Reporting is vital to holding health care systems accountable for delivering quality care and educating the public about the safety of their health care system. It is critical to uncovering weaknesses, targeting widespread problems, analyzing what works and what doesn't, and sharing it with others.

Twenty-one States already have mandatory error reporting systems. We want to make sure they have the tools to do it right, and that every other State will follow suit. That's why we'll be working with the National Quality Forum, a private-public group of health care experts, to develop a set of patient safety measurements that would lay the foundation for a uniform system of reporting errors.

We also want to replace what some call a culture of silence with a culture of safety, an environment that encourages others to talk about errors, what caused them, and how to stop them in the first place. So we'll support legislation that protects provider and patient confidentiality, but that does not undermine individual rights to remedies when they have, in fact, been harmed. People should have access to information about a preventable medical error that causes serious injury or death of a family member, and providers should have protections to encourage reporting and prevent mistakes from happening again.

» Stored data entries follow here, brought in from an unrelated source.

(* ===== verification/BackendSim.v ===== *)
(** * Refinement between backends

    A relation between the stores of two backends that every operation respects lifts to
    the whole runner: cart commands and checkouts return the same results, make the same
    provider calls and end in related worlds.  One proof per program of [Runner], none of
    which looks into a store. *)

From S2P Require Export Runner.

Create HintDb rel.

(** Run from related states, both operations answer the same and end related. *)
Definition sim_op {S1 S2 E A} (R : S1 -> S2 -> Prop) (m1 : ST S1 E A) (m2 : ST S2 E A)
    (s1 : S1) (s2 : S2) : Prop :=
  fst (m1 s1) = fst (m2 s2) /\ R (snd (m1 s1)) (snd (m2 s2)).

(** [B2] implements [B1].  [key_kept] are the keys [B2] keeps apart; a claim may ask more
    of the state of [B1]. *)
Class BackendSim (B1 B2 : Backend) := {
  key_kept : IdempotencyKey -> Prop;
  claimable_key : IdempotencyKey -> @IdemS B1 -> Prop;
  events_sim : @EventS B1 -> @EventS B2 -> Prop;
  idem_sim : @IdemS B1 -> @IdemS B2 -> Prop;
  commit_sim : @CommitS B1 -> @CommitS B2 -> Prop;
  res_sim : @ReserveS B1 -> @ReserveS B2 -> Prop;
  outbox_sim : @OutboxS B1 -> @OutboxS B2 -> Prop;
  orders_sim : @OrderS B1 -> @OrderS B2 -> Prop;
  pay_sim : @PayS B1 -> @PayS B2 -> Prop;
  append_sim c e s1 s2 : events_sim s1 s2 ->
    sim_op events_sim (append_cart_event c e) (append_cart_event c e) s1 s2;
  put_snapshot_sim p s1 s2 : events_sim s1 s2 ->
    sim_op events_sim (put_cart_snapshot p) (put_cart_snapshot p) s1 s2;
  set_state_sim c st s1 s2 : events_sim s1 s2 ->
    sim_op events_sim (set_cart_state c st) (set_cart_state c st) s1 s2;
  snapshot_sim c s1 s2 : events_sim s1 s2 -> get_cart_snapshot c s1 = get_cart_snapshot c s2;
  state_sim c s1 s2 : events_sim s1 s2 -> get_cart_state c s1 = get_cart_state c s2;
  claim_sim k s1 s2 : key_kept k -> claimable_key k s1 -> idem_sim s1 s2 ->
    sim_op idem_sim (idem_claim k) (idem_claim k) s1 s2;
  complete_sim k res s1 s2 : key_kept k -> idem_sim s1 s2 ->
    sim_op idem_sim (idem_complete k res) (idem_complete k res) s1 s2;
  idem_release_sim k s1 s2 : key_kept k -> idem_sim s1 s2 ->
    sim_op idem_sim (idem_release k) (idem_release k) s1 s2;
  commit_op_sim txn c ref s1 s2 : commit_sim s1 s2 ->
    sim_op commit_sim (commit txn c ref) (commit txn c ref) s1 s2;
  reserve_sim t c sku q ttl s1 s2 : res_sim s1 s2 ->
    sim_op res_sim (reserve t c sku q ttl) (reserve t c sku q ttl) s1 s2;
  finalize_sim c s1 s2 : res_sim s1 s2 ->
    sim_op res_sim (finalize_cart c) (finalize_cart c) s1 s2;
  release_cart_sim c s1 s2 : res_sim s1 s2 ->
    sim_op res_sim (release_cart c) (release_cart c) s1 s2;
  enqueue_sim m s1 s2 : outbox_sim s1 s2 -> sim_op outbox_sim (enqueue m) (enqueue m) s1 s2;
  order_put_sim o s1 s2 : orders_sim s1 s2 ->
    sim_op orders_sim (order_put o) (order_put o) s1 s2;
  order_get_sim id s1 s2 : orders_sim s1 s2 -> order_get id s1 = order_get id s2;
  pay_put_sim txn st s1 s2 : pay_sim s1 s2 -> pay_sim (pay_put txn st s1) (pay_put txn st s2);
  pay_get_sim txn s1 s2 : pay_sim s1 s2 -> pay_get txn s1 = pay_get txn s2
}.

(** Worlds with related stores, the same clock and the same calls made. *)
Record world_sim {B1 B2 : Backend} {R : BackendSim B1 B2} (w1 : World B1) (w2 : World B2)
  : Prop := {
  ws_events : events_sim (w_events w1) (w_events w2);
  ws_idem : idem_sim (w_idem w1) (w_idem w2);
  ws_commit : commit_sim (w_commit w1) (w_commit w2);
  ws_res : res_sim (w_res w1) (w_res w2);
  ws_outbox : outbox_sim (w_outbox w1) (w_outbox w2);
  ws_orders : orders_sim (w_orders w1) (w_orders w2);
  ws_pay : pay_sim (w_pay w1) (w_pay w2);
  ws_tick : w_tick w1 = w_tick w2;
  ws_trace : w_trace w1 = w_trace w2
}.

Section simulation.
Context {B1 B2 : Backend} {R : BackendSim B1 B2} (env : Env).
Context (self1 : RunnerConfig B1) (self2 : RunnerConfig B2).
Context (same_providers : providers self1 = providers self2).
Context (same_policy : policy self1 = policy self2).

Definition rel {A} (m1 : M (B:=B1) A) (m2 : M (B:=B2) A) : Prop :=
  forall w1 w2, world_sim w1 w2 -> sim_op world_sim m1 m2 w1 w2.

(** ** Rules of the monad *)

Lemma rel_ret {A} (a : A) : rel (mret a) (mret a).
Proof. by split. Qed.

Lemma rel_fail {A} e : rel (A:=A) (st_fail e) (st_fail e).
Proof. by split. Qed.

Lemma rel_lift {A} (r : result A RunnerError) : rel (st_lift r) (st_lift r).
Proof. by split. Qed.

Lemma sim_bind {A C} (m1 : M (B:=B1) A) m2 (f1 : A -> M (B:=B1) C) f2 w1 w2 :
  sim_op world_sim m1 m2 w1 w2 -> (forall a, rel (f1 a) (f2 a)) ->
  sim_op world_sim (m1 ≫= f1) (m2 ≫= f2) w1 w2.
Proof.
  intros [Hr Hs] Hf. unfold sim_op, mbind, ST_bind in *.
  destruct (m1 w1) as [[a|e] v1], (m2 w2) as [r2 v2]; cbn in *; subst; [by apply Hf|done].
Qed.

Lemma rel_bind {A C} (m1 : M (B:=B1) A) m2 (f1 : A -> M (B:=B1) C) f2 :
  rel m1 m2 -> (forall a, rel (f1 a) (f2 a)) -> rel (m1 ≫= f1) (m2 ≫= f2).
Proof. intros Hm Hf w1 w2 Hw. apply sim_bind; auto. Qed.

Lemma rel_catch {A C} (m1 : M (B:=B1) A) m2 (k1 : A -> M (B:=B1) C) k2 h1 h2 :
  rel m1 m2 -> (forall a, rel (k1 a) (k2 a)) -> (forall e, rel (h1 e) (h2 e)) ->
  rel (st_catch m1 k1 h1) (st_catch m2 k2 h2).
Proof.
  intros Hm Hk Hh w1 w2 Hw. specialize (Hm w1 w2 Hw). unfold sim_op, st_catch in *.
  destruct (m1 w1) as [[a|e] v1], (m2 w2) as [r2 v2], Hm; cbn in *; subst;
    [by apply Hk|by apply Hh].
Qed.

Lemma rel_iter {A} (f1 : A -> M (B:=B1) unit) f2 xs :
  (forall x, rel (f1 x) (f2 x)) -> rel (st_iter f1 xs) (st_iter f2 xs).
Proof. intros Hf. induction xs; cbn; [apply rel_ret|by apply rel_bind]. Qed.

(** ** Interactions *)

Lemma rel_call {A E} c (f1 f2 : nat -> result A E) conv :
  (forall n, f1 n = f2 n) -> rel (call c f1 conv) (call c f2 conv).
Proof.
  intros Hf w1 w2 []. unfold sim_op, call. cbn. rewrite Hf.
  split; [by rewrite ws_tick0|]. constructor; cbn; congruence.
Qed.

Lemma rel_new_uuid : rel (new_uuid env) (new_uuid env).
Proof.
  intros w1 w2 []. unfold sim_op, new_uuid. cbn. rewrite ws_tick0.
  split; [done|]. by constructor; cbn.
Qed.

Lemma rel_now : rel (now env) (now env).
Proof.
  intros w1 w2 []. unfold sim_op, now. cbn. rewrite ws_tick0.
  split; [done|]. by constructor; cbn.
Qed.

Lemma rel_fresh_id prefix : rel (fresh_id env prefix) (fresh_id env prefix).
Proof. apply rel_bind; [apply rel_new_uuid|]. intros. apply rel_ret. Qed.

Lemma rel_pay_put txn st : rel (pay_state_put txn st) (pay_state_put txn st).
Proof.
  intros w1 w2 []. unfold sim_op, pay_state_put. cbn. split; [done|].
  constructor; cbn; auto using pay_put_sim.
Qed.

Lemma rel_snapshot c :
  rel (st_gets (fun w => get_cart_snapshot c (w_events w)))
      (st_gets (fun w => get_cart_snapshot c (w_events w))).
Proof.
  intros w1 w2 Hw. split; [|done]. cbn. do 2 f_equal. apply snapshot_sim, Hw.
Qed.

Lemma rel_cart_state c :
  rel (st_gets (fun w => get_cart_state c (w_events w)))
      (st_gets (fun w => get_cart_state c (w_events w))).
Proof. intros w1 w2 Hw. split; [|done]. cbn. do 2 f_equal. apply state_sim, Hw. Qed.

And when it comes to reporting, we want the Federal Government to continue to lead by example. The Department of Veterans Affairs already has a mandatory reporting system for death and serious injuries. Beginning this spring, all 500 Department of Defense hospitals and clinics will do the same. And the VA will add a voluntary reporting system in its hospitals nationwide.

Finally, I'm announcing a number of new steps we will take that specifically target medication errors. Each year, medication mixups claim thousands of lives. Sometimes mistakes occur because many different drugs sound or look the same, sometimes because people are taking multiple medications and going to multiple doctors.

I'm calling on the Food and Drug Administration to develop new standards to help prevent medical errors caused by drugs that sound similar or packaging that looks similar. In addition, we'll develop new label standards that highlight common drug interactions and dosage errors. The VA will also put in place computerized systems to prevent medication mistakes; no more handwritten prescriptions that no one can read.

Hospitals that have already taken these steps have eliminated—listen to this—two out of three medication errors. This is very significant. We tend to think all of our problems are the result of some complex, high-tech glitch. We just want to make sure people can read the prescriptions. Two out of three of these errors can be eliminated.

Taken together, these actions represent the most significant effort our Nation has ever made to reduce medical errors. It's a balanced, commonsense approach based on prevention, not punishment; on problemsolving, not blame-placing.

If we can do this and pass a strong, enforceable Patients' Bill of Rights, we will have gone a long way toward ensuring quality health care for all Americans in the 21st century. Just think about it. We can cut preventable medical errors in half in 5 years, reduce concerns about lawsuits and about medical mistakes, avoid needless injuries and deaths, save lives, and make the world's best health care system much better for all Americans.

This is a worthy endeavor. It is one that, as you see, will be bipartisan, and one that I am committed to seeing through. Thank you all for being here, and let's get about the business of doing this.

Thank you.

NOTE: The President spoke at 12:53 p.m. in Presidential Hall in the Dwight D. Eisenhower Executive Office Building. In his remarks, he referred to Barbara A. Blakeney, first vice president, American Nurses Association, who introduced the President; John M. Eisenberg, Administrator, Agency for Healthcare Research and Quality; and Paul A. London, Senior Policy Adviser to the Secretary, Department of Commerce.